(EXERCISE DATA begins)

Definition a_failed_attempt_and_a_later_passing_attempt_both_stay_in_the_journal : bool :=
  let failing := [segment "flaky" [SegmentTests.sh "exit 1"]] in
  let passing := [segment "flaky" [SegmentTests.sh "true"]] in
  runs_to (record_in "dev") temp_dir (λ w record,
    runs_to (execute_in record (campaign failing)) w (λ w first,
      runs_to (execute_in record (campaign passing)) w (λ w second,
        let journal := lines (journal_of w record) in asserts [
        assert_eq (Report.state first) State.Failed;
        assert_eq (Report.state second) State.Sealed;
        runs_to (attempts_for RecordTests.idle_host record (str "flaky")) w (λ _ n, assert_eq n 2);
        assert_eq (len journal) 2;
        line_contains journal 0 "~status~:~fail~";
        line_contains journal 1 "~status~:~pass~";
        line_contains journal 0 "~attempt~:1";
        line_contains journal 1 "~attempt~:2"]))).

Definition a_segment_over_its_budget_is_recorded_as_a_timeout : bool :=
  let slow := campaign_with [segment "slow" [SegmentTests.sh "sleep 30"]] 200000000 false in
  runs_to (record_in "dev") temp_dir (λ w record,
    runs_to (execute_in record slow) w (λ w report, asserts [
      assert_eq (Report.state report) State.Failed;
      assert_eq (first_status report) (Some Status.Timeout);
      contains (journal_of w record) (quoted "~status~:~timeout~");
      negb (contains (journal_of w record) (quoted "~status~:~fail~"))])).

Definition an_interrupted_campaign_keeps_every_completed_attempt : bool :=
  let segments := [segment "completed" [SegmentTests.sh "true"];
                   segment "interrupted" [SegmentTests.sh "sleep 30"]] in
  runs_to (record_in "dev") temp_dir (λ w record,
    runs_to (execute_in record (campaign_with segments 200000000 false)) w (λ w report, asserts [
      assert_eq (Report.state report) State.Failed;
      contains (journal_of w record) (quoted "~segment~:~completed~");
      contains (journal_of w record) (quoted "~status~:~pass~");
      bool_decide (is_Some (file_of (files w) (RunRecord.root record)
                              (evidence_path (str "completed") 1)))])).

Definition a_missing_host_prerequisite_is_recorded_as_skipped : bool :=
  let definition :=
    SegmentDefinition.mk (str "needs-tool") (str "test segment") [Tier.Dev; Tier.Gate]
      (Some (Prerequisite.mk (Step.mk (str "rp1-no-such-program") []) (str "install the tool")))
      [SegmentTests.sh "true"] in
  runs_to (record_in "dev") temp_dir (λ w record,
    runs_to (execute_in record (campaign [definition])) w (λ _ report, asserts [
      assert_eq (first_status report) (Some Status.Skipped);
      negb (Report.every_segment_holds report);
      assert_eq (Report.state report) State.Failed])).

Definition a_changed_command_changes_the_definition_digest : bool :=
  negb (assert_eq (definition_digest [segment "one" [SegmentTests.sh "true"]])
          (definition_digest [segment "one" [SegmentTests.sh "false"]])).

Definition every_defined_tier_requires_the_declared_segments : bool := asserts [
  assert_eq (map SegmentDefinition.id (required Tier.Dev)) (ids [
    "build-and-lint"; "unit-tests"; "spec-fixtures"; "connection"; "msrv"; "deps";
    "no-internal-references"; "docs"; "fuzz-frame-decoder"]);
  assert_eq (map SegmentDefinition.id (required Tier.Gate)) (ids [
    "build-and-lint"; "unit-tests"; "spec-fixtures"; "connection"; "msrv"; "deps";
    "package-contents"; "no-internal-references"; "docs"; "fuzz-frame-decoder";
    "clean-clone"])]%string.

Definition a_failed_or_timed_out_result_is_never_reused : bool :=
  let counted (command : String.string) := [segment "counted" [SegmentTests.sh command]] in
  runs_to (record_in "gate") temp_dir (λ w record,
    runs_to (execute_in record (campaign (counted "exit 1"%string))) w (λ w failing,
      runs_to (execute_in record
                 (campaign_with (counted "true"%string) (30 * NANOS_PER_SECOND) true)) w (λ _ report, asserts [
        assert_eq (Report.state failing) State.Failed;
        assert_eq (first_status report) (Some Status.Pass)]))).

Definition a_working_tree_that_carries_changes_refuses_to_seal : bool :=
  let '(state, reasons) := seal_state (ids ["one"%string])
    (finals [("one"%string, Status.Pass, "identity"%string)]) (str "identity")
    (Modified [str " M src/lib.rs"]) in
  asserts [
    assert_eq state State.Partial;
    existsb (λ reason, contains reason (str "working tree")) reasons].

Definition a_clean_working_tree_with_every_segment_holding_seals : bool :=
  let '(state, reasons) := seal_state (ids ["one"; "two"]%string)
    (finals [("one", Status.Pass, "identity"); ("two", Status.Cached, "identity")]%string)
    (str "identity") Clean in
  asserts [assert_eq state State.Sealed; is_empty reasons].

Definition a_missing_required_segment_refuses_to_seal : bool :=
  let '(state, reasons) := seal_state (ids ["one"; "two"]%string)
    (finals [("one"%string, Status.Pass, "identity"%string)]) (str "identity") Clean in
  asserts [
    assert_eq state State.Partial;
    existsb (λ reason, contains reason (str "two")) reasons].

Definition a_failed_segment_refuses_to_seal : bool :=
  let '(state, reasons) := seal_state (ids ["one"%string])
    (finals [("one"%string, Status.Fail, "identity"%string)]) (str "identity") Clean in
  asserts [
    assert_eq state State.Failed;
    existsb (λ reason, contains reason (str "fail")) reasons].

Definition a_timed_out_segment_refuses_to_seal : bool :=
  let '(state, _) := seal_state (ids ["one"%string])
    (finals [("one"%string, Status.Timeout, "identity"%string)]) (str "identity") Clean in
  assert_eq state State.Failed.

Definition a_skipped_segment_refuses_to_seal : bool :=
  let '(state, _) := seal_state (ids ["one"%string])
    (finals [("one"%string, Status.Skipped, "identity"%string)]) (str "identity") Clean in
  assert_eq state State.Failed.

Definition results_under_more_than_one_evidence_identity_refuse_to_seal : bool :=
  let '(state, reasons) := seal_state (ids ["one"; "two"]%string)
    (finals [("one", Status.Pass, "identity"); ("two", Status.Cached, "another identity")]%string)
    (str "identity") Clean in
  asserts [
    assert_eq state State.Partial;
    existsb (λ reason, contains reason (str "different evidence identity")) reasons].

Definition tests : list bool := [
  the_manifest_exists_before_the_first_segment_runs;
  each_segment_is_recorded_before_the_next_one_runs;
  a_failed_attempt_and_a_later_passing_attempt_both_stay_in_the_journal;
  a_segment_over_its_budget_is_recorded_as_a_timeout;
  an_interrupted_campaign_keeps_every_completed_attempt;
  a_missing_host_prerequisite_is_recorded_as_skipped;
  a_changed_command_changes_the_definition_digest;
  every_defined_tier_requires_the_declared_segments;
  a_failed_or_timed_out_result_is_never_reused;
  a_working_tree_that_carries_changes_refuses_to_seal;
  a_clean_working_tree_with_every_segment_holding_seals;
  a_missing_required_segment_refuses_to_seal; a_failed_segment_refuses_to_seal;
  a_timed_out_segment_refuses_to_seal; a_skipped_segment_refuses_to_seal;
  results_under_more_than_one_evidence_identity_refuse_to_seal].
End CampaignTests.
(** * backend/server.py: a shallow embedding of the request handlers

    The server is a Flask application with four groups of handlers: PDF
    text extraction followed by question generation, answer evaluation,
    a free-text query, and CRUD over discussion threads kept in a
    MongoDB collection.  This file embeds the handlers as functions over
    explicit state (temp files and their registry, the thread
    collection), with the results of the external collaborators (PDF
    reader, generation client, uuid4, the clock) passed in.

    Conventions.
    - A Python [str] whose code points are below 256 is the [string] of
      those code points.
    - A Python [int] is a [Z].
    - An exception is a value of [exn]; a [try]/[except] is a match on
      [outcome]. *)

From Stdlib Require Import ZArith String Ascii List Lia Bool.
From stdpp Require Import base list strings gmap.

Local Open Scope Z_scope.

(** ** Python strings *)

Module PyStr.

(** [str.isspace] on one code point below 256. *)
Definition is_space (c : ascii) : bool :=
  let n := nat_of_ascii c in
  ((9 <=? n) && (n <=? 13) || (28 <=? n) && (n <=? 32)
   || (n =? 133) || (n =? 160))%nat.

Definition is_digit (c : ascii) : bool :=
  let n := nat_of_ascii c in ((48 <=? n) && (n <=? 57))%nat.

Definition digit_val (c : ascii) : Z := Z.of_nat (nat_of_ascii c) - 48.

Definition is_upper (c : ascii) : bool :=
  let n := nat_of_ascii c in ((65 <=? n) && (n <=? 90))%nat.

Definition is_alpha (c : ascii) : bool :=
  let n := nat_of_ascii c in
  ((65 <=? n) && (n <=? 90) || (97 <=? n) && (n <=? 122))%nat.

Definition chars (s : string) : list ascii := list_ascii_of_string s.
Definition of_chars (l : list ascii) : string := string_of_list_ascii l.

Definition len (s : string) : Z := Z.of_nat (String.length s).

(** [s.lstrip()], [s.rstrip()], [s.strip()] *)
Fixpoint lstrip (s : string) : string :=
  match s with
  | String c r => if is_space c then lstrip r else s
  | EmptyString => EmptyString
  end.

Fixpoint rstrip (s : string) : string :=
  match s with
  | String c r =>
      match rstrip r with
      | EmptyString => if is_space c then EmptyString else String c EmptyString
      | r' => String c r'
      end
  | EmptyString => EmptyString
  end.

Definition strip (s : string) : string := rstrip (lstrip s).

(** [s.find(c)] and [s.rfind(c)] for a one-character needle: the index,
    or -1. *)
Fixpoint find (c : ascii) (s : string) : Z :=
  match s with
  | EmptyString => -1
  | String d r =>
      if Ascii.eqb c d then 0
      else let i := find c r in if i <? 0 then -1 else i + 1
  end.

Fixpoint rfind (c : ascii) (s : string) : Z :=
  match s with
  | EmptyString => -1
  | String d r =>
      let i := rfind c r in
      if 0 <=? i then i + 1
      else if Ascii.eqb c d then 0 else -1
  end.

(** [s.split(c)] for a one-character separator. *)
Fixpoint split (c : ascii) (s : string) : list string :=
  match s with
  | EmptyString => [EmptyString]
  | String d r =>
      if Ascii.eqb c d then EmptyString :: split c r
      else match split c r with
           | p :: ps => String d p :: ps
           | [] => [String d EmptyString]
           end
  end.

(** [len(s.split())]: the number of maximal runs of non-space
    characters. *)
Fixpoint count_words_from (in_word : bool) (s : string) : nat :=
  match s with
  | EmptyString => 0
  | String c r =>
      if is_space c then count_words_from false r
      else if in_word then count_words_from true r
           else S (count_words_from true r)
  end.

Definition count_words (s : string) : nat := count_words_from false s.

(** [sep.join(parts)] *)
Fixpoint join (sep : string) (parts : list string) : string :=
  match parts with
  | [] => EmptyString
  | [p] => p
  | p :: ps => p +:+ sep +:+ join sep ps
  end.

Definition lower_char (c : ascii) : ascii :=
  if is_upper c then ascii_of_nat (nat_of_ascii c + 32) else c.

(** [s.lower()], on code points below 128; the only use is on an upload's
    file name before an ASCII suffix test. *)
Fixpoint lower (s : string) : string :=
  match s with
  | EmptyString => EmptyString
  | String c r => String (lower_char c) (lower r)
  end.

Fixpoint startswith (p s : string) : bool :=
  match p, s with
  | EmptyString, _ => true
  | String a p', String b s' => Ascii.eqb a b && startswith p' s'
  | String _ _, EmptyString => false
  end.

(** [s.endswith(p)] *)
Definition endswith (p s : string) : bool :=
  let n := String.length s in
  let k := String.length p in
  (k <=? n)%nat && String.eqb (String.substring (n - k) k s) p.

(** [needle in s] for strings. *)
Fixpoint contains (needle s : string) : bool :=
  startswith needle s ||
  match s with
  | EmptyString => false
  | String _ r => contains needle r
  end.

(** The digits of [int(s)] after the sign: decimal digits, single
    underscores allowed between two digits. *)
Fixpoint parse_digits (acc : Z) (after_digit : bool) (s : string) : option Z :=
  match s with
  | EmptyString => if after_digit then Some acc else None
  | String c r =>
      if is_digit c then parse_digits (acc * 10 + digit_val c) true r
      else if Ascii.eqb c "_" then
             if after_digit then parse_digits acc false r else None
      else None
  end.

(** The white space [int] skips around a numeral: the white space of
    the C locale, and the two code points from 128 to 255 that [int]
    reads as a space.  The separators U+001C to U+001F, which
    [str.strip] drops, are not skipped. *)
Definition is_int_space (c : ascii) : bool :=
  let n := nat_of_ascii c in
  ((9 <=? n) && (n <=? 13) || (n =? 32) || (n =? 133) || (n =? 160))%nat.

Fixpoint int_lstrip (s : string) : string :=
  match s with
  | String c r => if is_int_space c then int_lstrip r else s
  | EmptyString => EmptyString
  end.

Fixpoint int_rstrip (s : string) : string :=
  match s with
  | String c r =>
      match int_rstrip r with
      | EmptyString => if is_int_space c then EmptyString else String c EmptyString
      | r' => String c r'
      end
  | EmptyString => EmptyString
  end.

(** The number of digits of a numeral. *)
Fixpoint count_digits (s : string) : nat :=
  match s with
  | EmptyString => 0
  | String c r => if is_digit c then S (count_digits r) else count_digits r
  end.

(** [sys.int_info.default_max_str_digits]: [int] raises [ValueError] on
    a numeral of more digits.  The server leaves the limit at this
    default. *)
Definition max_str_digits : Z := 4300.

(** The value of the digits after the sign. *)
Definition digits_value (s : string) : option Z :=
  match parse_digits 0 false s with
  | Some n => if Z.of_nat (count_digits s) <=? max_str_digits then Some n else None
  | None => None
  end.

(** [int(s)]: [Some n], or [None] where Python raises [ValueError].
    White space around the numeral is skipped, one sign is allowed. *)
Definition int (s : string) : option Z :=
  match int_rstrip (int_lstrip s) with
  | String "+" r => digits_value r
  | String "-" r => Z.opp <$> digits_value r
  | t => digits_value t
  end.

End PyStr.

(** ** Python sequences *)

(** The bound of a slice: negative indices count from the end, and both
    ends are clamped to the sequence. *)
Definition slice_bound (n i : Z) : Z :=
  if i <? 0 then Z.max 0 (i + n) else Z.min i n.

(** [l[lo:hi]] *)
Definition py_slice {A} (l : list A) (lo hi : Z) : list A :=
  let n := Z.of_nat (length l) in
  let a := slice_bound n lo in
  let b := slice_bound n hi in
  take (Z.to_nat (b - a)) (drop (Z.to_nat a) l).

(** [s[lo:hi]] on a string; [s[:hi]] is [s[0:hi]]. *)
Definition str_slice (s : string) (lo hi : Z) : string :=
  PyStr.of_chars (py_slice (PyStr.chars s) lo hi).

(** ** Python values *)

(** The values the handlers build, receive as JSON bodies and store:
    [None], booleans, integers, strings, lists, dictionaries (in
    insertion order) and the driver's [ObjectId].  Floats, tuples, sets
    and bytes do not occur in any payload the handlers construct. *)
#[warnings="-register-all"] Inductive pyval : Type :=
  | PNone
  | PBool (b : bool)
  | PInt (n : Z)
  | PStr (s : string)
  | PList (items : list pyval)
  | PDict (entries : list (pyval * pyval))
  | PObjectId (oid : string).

(EXERCISE DATA ends)

Copy each line of the preceding data that contains the string "strings".

From stdpp Require Import base list strings gmap.
(** ** Python strings *)
(** [needle in s] for strings. *)
    [None], booleans, integers, strings, lists, dictionaries (in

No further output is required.